Der Regisseur von Virgin Mountain ist ebenfalls ein alter Bekannter. Seit seinem Debut Noi the Albino aus dem Jahr 2003 ist Dagur Kári eine feste Größe im isländischen Film. Für seinen jüngsten Film Virgin Mountain (Fúsi) nahm er sich wahrhaft Großem an und besetzte die Hauptrolle mit dem recht beleibten Gunnar Jónsson, den er schon bei der Drehbucherstellung bereits im Kopf hatte.   Dein sein titelgebender Charakter ein übergewichtiger Trauerkloß ist, erschließt sich dabei in der ersten Minute Film.

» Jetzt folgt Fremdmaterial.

(** * Reality Filter: the article aggregate, the analysis service and its adapters

  A shallow embedding of the Go sources.  The Go packages become modules of
  the same name ([domain], [secondary], [primary], [mongodb], [redis],
  [application], [handler]); methods keep their names.

  Conventions of the embedding.
  - [float64] is IEEE 754 binary64, that is, Rocq's primitive [float]; every
    operation is rounded on its own, as the Go compiler does on amd64.
  - A Go [error] is [option error], [None] being [nil]; a Go pointer result
    [*Article] is [option Article], [None] being the [nil] pointer.
  - A method with a pointer receiver returns the new value of the receiver.
  - [time.Now()], [uuid.New()], the MongoDB collection and the Redis
    key space are explicit state.
  - The process runs in the UTC time zone, so that the date of a
    [time.Time] is the date of its instant. *)

Set Warnings "-inexact-float".
From stdpp Require Import gmap strings.
From Stdlib Require Import ZArith Floats Lia.

(** ** Values of the Go runtime and of the client libraries *)

Module go.

(** Error values.  The two sentinels are compared with [==] in the
    adapters; [Errorf prefix cause] is [fmt.Errorf("<prefix>: %w", cause)]. *)
Inductive error :=
| ErrNoDocuments                          (* mongo.ErrNoDocuments *)
| RedisNil                                (* redis.Nil *)
| ErrOther (msg : string)                 (* any other error value *)
| Errorf (prefix : string) (cause : error).

(** The text [err.Error()] prints, used by [%v]. *)
Fixpoint Error (e : error) : string :=
  match e with
  | ErrNoDocuments => "mongo: no documents in result"
  | RedisNil => "redis: nil"
  | ErrOther msg => msg
  | Errorf prefix cause => prefix +:+ ": " +:+ Error cause
  end.

Definition is_ErrNoDocuments (e : error) : bool :=
  match e with ErrNoDocuments => true | _ => false end.

Definition is_RedisNil (e : error) : bool :=
  match e with RedisNil => true | _ => false end.

(** A [time.Time] instant, counted in nanoseconds from Go's zero time,
    January 1 of year 1, 00:00:00 UTC. *)
Definition Time := Z.
Definition IsZero (t : Time) : bool := (t =? 0)%Z.

(** A [time.Duration], in nanoseconds. *)
Definition Duration := Z.
Definition Millisecond : Duration := 1000000%Z.
Definition Second : Duration := (1000 * Millisecond)%Z.
Definition Hour : Duration := (3600 * Second)%Z.

(** The first instant of year 0 and the first instant of year 10000: year
    0 has 366 days, the years 1 to 9999 have 3652059. *)
Definition year_0 : Time := (- 366 * 24 * Hour)%Z.
Definition year_10000 : Time := (3652059 * 24 * Hour)%Z.

(** A [uuid.UUID], identified by the text [String()] prints. *)
Definition UUID := string.
Definition UUID_String (u : UUID) : string := u.

(** What the process reads from its environment: the wall clock, whose
    successive readings are [readings 0], [readings 1], ..., and the
    random source behind [uuid.New()]. *)
Record Sys := {
  readings : nat -> Time;
  ticks : nat;
  uuids : nat -> UUID;
  drawn : nat
}.

Definition time_Now (y : Sys) : Time * Sys :=
  (readings y (ticks y),
   {| readings := readings y; ticks := S (ticks y);
      uuids := uuids y; drawn := drawn y |}).

Definition uuid_New (y : Sys) : UUID * Sys :=
  (uuids y (drawn y),
   {| readings := readings y; ticks := ticks y;
      uuids := uuids y; drawn := S (drawn y) |}).

(** [float64(n)] for an [int] [n]: the integer rounded to nearest even. *)
Definition float64_of_int (n : Z) : float :=
  SF2Prim (binary_normalize prec emax n 0 false).

(** [len(s)] of a string, as an [int]. *)
Definition len_string (s : string) : Z := Z.of_nat (String.length s).

(** A function that can end in a run-time panic. *)
Inductive outcome (A : Type) :=
| Returns (x : A)
| Panics (msg : string).
Arguments Returns {A} x.
Arguments Panics {A} msg.

(** The text of the run-time error of a nil pointer dereference. *)
Definition nil_dereference : string :=
  "runtime error: invalid memory address or nil pointer dereference".

(** *** UTF-8, as package [unicode/utf8] reads it *)

Definition byte_in (lo hi : N) (c : Ascii.ascii) : bool :=
  ((lo <=? Ascii.N_of_ascii c) && (Ascii.N_of_ascii c <=? hi))%N.

(** A continuation byte. *)
Definition cont (c : Ascii.ascii) : bool := byte_in 128 191 c.

(** The first two bytes of an encoding of three bytes: no overlong form,
    no surrogate half. *)
Definition lead3 (b0 b1 : Ascii.ascii) : bool :=
  byte_in 224 224 b0 && byte_in 160 191 b1
  || (byte_in 225 236 b0 || byte_in 238 239 b0) && cont b1
  || byte_in 237 237 b0 && byte_in 128 159 b1.

(** The first two bytes of an encoding of four bytes: no overlong form,
    nothing above U+10FFFF. *)
Definition lead4 (b0 b1 : Ascii.ascii) : bool :=
  byte_in 240 240 b0 && byte_in 144 191 b1
  || byte_in 241 243 b0 && cont b1
  || byte_in 244 244 b0 && byte_in 128 143 b1.

(** The width of the encoded rune [s] starts with, [0] when [s] is empty
    or starts with no encoded rune: where [utf8.DecodeRuneInString]
    returns [RuneError] with the width [1]. *)
Definition rune_width (s : string) : nat :=
  match s with
  | EmptyString => 0
  | String b0 s1 =>
      if byte_in 0 127 b0 then 1
      else
        match s1 with
        | EmptyString => 0
        | String b1 s2 =>
            if byte_in 194 223 b0 then (if cont b1 then 2 else 0)
            else
              match s2 with
              | EmptyString => 0
              | String b2 s3 =>
                  if lead3 b0 b1 then (if cont b2 then 3 else 0)
                  else
                    match s3 with
                    | EmptyString => 0
                    | String b3 _ =>
                        if lead4 b0 b1 && cont b2 && cont b3 then 4 else 0
                    end
              end
        end
  end.

(** U+FFFD, the replacement character, in UTF-8. *)
Definition replacement : string :=
  String (Ascii.ascii_of_N 239)
    (String (Ascii.ascii_of_N 191) (String (Ascii.ascii_of_N 189) "")).

(** [utf8.ValidString], reading [s] after the first [pending] bytes, which
    end a rune already accepted. *)
Fixpoint valid_after (pending : nat) (s : string) : bool :=
  match s with
  | EmptyString => true
  | String b rest =>
      match pending with
      | S k => valid_after k rest
      | O =>
          match rune_width s with
          | O => false
          | S k => valid_after k rest
          end
      end
  end.

Definition ValidString (s : string) : bool := valid_after 0 s.

(** The string with every byte that starts no encoded rune replaced by
    U+FFFD: what a string becomes when [encoding/json] writes it, and
    when it reads it. *)
Fixpoint scrub_after (pending : nat) (s : string) : string :=
  match s with
  | EmptyString => EmptyString
  | String b rest =>
      match pending with
      | S k => String b (scrub_after k rest)
      | O =>
          match rune_width s with
          | O => replacement +:+ scrub_after 0 rest
          | S k => String b (scrub_after k rest)
          end
      end
  end.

In seinem Drama umschifft Kári gekonnt die tückische Klischee-Klippen und zeichnet einen warmherzigen Anithelden.

Fúri ist fett, arbeitet bei der Gepäckabfertigung und wohnt noch zu Hause. Die gedanklichen Vorurteils-Fallstricke sind gelegt und nur zu leicht fällt man über sie.  Seine Freizeit verbringt er mit dem maßstabsgetreuen Nachbau von Schlachten aus dem 2. Weltkrieg, bei dem der Ausgang per Würfelwurf entschieden wird. Der Mittvierziger scheint sich an diese Art Leben gewohnt zu haben, längst prallen die Sticheleien und Gemeinheiten seiner Kollegen teilnahmslos an ihm ab. Bis der als sozial inkompatibel zu bezeichnende Fúsi widerwillig an dem Tanzkurs teilnimmt, der sein Leben verändern sollte, habe wir als Zuschauer schon einen ziemlich genaue Eindruck davon, wie Fúsis Leben bisher verlief und wohl noch verlaufen wird. Natürlich lernt er eine Frau kennen und natürlich stellt die sein bisheriges Leben auf den Kopf. Dabei geht der Film bewusst entschleunigt vor, in der Kürze des Films (93 Minuten) wird der Eindruck erweckt, alle Zeit der Welt zu haben.

In kleinen Schritten wird die entstehende Beziehung von Fúsi und seiner Freundin Sjöfn (Ilmur Kristjánsdóttir) erzählt. Dabei wird diese auf ungeahnte Proben gestellt, denn es kristallisiert sich heraus: Sjöfn ist manisch-depressiv. Im einen Moment spricht sie vom Umzug in eine gemeinsame Wohnung, im anderen Moment sitzt sie abgeschottet im Besenschrank. Dass Fúsi generell sehr unerfahren ist und dabei darauf bedacht ist, niemanden zu nahe zu treten, hilft ebenso wenig wie die Anfeindungen der klammernden Mutter. Der lakonische Grundton und die durchaus vorhandene Monotonie des Films können bei actiongewohnten Publikum für Irritationen und Langeweile sorgen, bieten aber auch Platz, die eigenen Gedanken auf die Welt der Charaktere zu übertragen.

Fazit

Über den deutschen Verleihtitel lässt sich streiten. „Virgin Mountain“, der jungfräuliche Berg (von Mann), setzt eine zu starke und eindeutige Fixierung auf die Sexualität, bzw. nicht ausgelebte Sexualität des Hauptcharakters. Dass einen Menschen aber mehr aus macht, als nur, wo und wie oft er seinen Lümmel benutzt, dürfte klar sein, wird durch Fúsi aber bewusst entschleunigt portätiert.